Monday, August 27, 2012

Going the Distance

This weekend was not only a great weekend of birding, it was also a weekend of distances and somewhat non-traditional transportation.  That is if you consider, as I do, cars to be the usual means of conveyance for birding.

Early Saturday morning found a group of 12 of us at Mariner's Village in Sooke, gathered for a 6am departure bound for Swiftsure Bank, at the mouth of the Strait of Juan de Fuca (the open ocean), for Rocky Point Bird Observatory's Pelagic trip.  After the fog that settled over the last trip I was expecting the worst and hoping for the best. The stars must have aligned somehow, as there was absolutely no fog on the water Saturday, anywhere!  Another factor, the water, also proved to be a non-issue, as it was the calmest day I have ever seen out on the bank.

Anyway, back to the birds.  There was little in evidence in the Strait itself, aside from the expected Common Murres and Rhinoceros Auklets, and a group of resident Orcas, but once we crossed an invisible line running from Cape Flattery to Carmanah Point, boy did it ever pick up!  Our first birds came during a drift to allow for washroom breaks, when two Pink-footed Shearwaters cut across the bow, followed by two more, then two more, and soon we were surrounded by gliding shearwaters, some coming very close alongside and allowing those with cameras an incredible opportunity!  Before too long, a Sooty Shearwater, which should have greatly outnumbered its pink-footed relatives, passed in front of the boat and disappeared.

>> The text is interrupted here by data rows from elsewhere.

Lemma mr_copy_sge_loop_copied sges : forall offset size c,
  Forall (sge_ok pd flags) sges -> 0 <= offset -> 0 < size -> offset + size < 2 ^ 64 ->
  offset + size <= sgl_length sges -> buf_room size c ->
  exists c', mr_copy_sge_loop pd sges flags dir offset size c = Some (IB_WC_SUCCESS, c')
    /\ copied dir (slice offset size (sgl_addrs pd sges)) c c'.
Proof.
  induction sges as [|sge sges IH]; intros offset size c Hall Ho Hs Hmax Hlen Hroom; simpl in Hlen; [lia|].
  apply Forall_cons in Hall as [Hok Hall]. pose proof (Zlen_sge_addrs sge Hok) as HA.
  unfold sgl_addrs. simpl. fold (sgl_addrs pd sges).
  pose proof Hok as Hok'. unfold sge_ok in Hok'. destruct Hok' as [Hl Hok'].
  destruct (pd_mr_table pd !! _) as [mr|] eqn:Emr; [|done]. destruct Hok' as (Hw & Hst & Hkey & Hfl & _).
  rewrite bool_decide_eq_false_2 by naive_solver.
  rewrite (proj2 (Z.eqb_eq _ _) Hkey), (proj2 (Z.eqb_eq _ _) Hfl). simpl.
  assert (u64 (offset + size) = offset + size) as -> by (apply wrap_small; lia).
  set (L := sge_length sge) in *.
  destruct (Z.leb_spec L offset) as [HLo|HLo].
  - (* the SGE lies before the range *)
    rewrite Z.min_l by lia. rewrite slice_skip by lia. rewrite HA.
    assert ((if 0 <? offset then if L <? offset then offset - L else 0 else offset) = offset - L) as ->
      by (repeat case_match; bools; lia).
    rewrite (proj2 (Z.ltb_ge offset L)), (proj2 (Z.eqb_neq size 0)) by lia.
    destruct (IH (offset - L) size c) as (c' & E & Hc); try done; try lia.
    destruct (out_of_region _ _ _); eauto.
  - assert ((if 0 <? offset then if L <? offset then offset - L else 0 else offset) = 0) as ->
      by (repeat case_match; bools; lia).
    set (range := Z.min L (offset + size)). set (chunk := range - offset). assert (0 < chunk <= size) by lia.
    destruct (sge_chunk_copied sge mr offset chunk c) as (Hoor & c1 & E1 & Hc1); try done; try lia.
    { destruct Hroom. split; lia. }
    replace (offset + chunk) with range in Hoor by lia. rewrite Hoor.
    rewrite (proj2 (Z.ltb_lt offset range)) by lia. rewrite E1. simpl.
    assert (u64 (size - chunk) = size - chunk) as -> by (apply wrap_small; lia).
    assert (Zlen (slice offset chunk (sge_addrs pd sge)) = chunk) as Hcl by (unfold slice; zlen).
    set (c1' := c1 <| c_pos := c_pos c + chunk |>).
    assert (copied dir (slice offset chunk (sge_addrs pd sge)) c c1') as Hc1' by (by destruct dir).
    destruct (Z.eqb_spec (size - chunk) 0) as [Hz|Hz].
    + exists c1'. split; [done|]. rewrite slice_inside by lia. by replace size with chunk by lia.
    + destruct (IH 0 (size - chunk) c1') as (c2 & E2 & Hc2); try done; try lia.
      { rewrite <- Hcl at 1. apply (copied_room dir _ size c); try done; simpl; lia. }
      exists c2. split; [done|]. rewrite slice_across by lia.
      rewrite HA. replace (L - offset) with chunk by lia.
      apply (copied_app dir _ _ c c1' c2); try done; [|simpl; lia].
      rewrite Hcl. unfold slice at 1. rewrite Zlen_take. destruct Hroom. split; lia.
Qed.
End Gather.
Definition pd_safe (pd : pib_pd) : Prop :=
  pd_wf pd /\ no_fast_reg pd /\ map_Forall (fun _ mr => mr_aligned mr) (pd_mr_table pd).

Lemma mem_write64_changed m a v : changed_in (fun x => a <= x < a + 8) m (mem_write64 m a v).
Proof.
  unfold mem_write64. eapply changed_in_mono; [|apply mem_write_changed]. intros x. unfold Zlen.
  by rewrite length_le_split.
Qed.

Lemma copy_sub_atomic target range swap compare dir c : dir = PIB_MR_CAS \/ dir = PIB_MR_FETCHADD ->
  exists c', mr_copy_data_sub target range swap compare dir c = Some (true, c')
    /\ changed_in (fun x => target <= x < target + 8) (c_mem c) (c_mem c').
Proof.
  intros [-> | ->]; simpl; eexists; (split; [done|]); simpl.
  - destruct (_ =? _); [apply mem_write64_changed|apply changed_in_refl].
  - apply mem_write64_changed.
Qed.

Lemma page_addr_in k pages rel : 0 <= k -> Forall is_Some pages -> 0 <= rel < Zlen pages * 2 ^ k ->
  exists p, Some p ∈ pages /\ page_addr pages (2 ^ k) rel = p + rel mod 2 ^ k.
Proof.
  intros Hk. pose proof (pow2_pos k Hk) as Hps. revert rel.
  induction pages as [|p pages IH]; intros rel Hall Hr; [unfold Zlen in Hr; simpl in Hr; lia|].
  apply Forall_cons in Hall as [[v ->] Hall]. rewrite Zlen_cons in Hr. destruct (Z.ltb_spec rel (2 ^ k)).
  - exists v. split; [left|]. rewrite page_addr_first by lia. by rewrite Z.mod_small by lia.
  - destruct (IH (rel - 2 ^ k)) as (p & Hp & E); [done|lia|]. exists p. split; [by right|].
    rewrite page_addr_next, E by lia. f_equal.
    replace (rel - 2 ^ k) with (rel + (-1) * 2 ^ k) by lia. by rewrite Z.mod_add by lia.
Qed.
Definition pib_util_free_send_wqe (id : Z) : M st unit :=
  upd_req (fun r => r <| rq_free ::= fun f => f ++ [id] |>).

Definition pib_util_free_recv_wqe : M st unit :=
  let! q := the_qp in
  match i_srq (qp_init_attr q) with
  | Some n =>
      let! s := get in
      match st_srqs s !! n with
      | None => bug
      | Some srq => modify (fun s => s <| st_srqs ::= <[n := srq_free_recv_wqe rwqe_zero srq]> |>)
      end
  | None => upd_rsp (fun r => r <| rs_free_rwqes ::= fun f => f ++ [rwqe_zero] |>)
  end.

End Ops.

With everyone ready to go again, we started heading further into the open water, quickly coming upon a jaeger drifting on the surface.  We puzzled over it until it took off, revealing a long, twisted tail with a spatula tip.  Pomarine Jaeger!  Before long we would find another Pom, and three unidentified jaegers that did exactly what I figured they would do, give a quick pass and then fly directly away from us, disguising all useful field marks.

Once we were out among the sport fishing boats, Capt Russ Nicks spotted a cloud of birds from his perch above, and we headed toward them, stumbling upon a massive gathering of Pink-footed Shearwaters and the odd Sooty Shearwater.  We estimated roughly 300 Pink-foots, an absolutely incredible number!  Also weaving among the shearwaters, and forming their own clouds, were about 200 Sabine's Gulls, another incredible count!  Add in the 30-40 Humpback Whales, 6 or 8 of which we got good looks at, and one that surfaced in the middle of a flock of shearwaters not far from the boat, and everyone was in awe.  We also had a distant look at a small pod of transient Orcas at the edge of the bank.  California Gulls and Red-necked Phalaropes rounded off the seabird count, and we also had flyover (and new pelagic ticks for most, if not all) American Goldfinch, Anna's Hummingbird, and Brown-headed Cowbird.

The trip back in gave everyone great close looks at our resident Orca "superpod", plus closeups of Common Murre, Rhinoceros Auklet, Harbour Seal, and more Red-necked Phalaropes, plus a small gathering of California Gulls just outside Whiffin Spit.

All in all, a great trip!  This is the first time I have ever been either fishing or birding offshore and had not a single person succumb to seasickness.  Notable, however, was the lack of Northern Fulmars and low numbers of Sooty Shearwaters.  There have been upwards of 500,000 Sooties off Ocean Shores lately, so maybe no mystery there, but where are our fulmars?

Sunday was a target birding day, and another shot at Tugwell Lake.  My father-in-law decided to join my wife and I on this, our second hike of the year up Butler Main Line, just west of Sooke.  The weather was mild, if not a bit on the chilly side, and the sky was grey.  Perfect longer distance hiking conditions!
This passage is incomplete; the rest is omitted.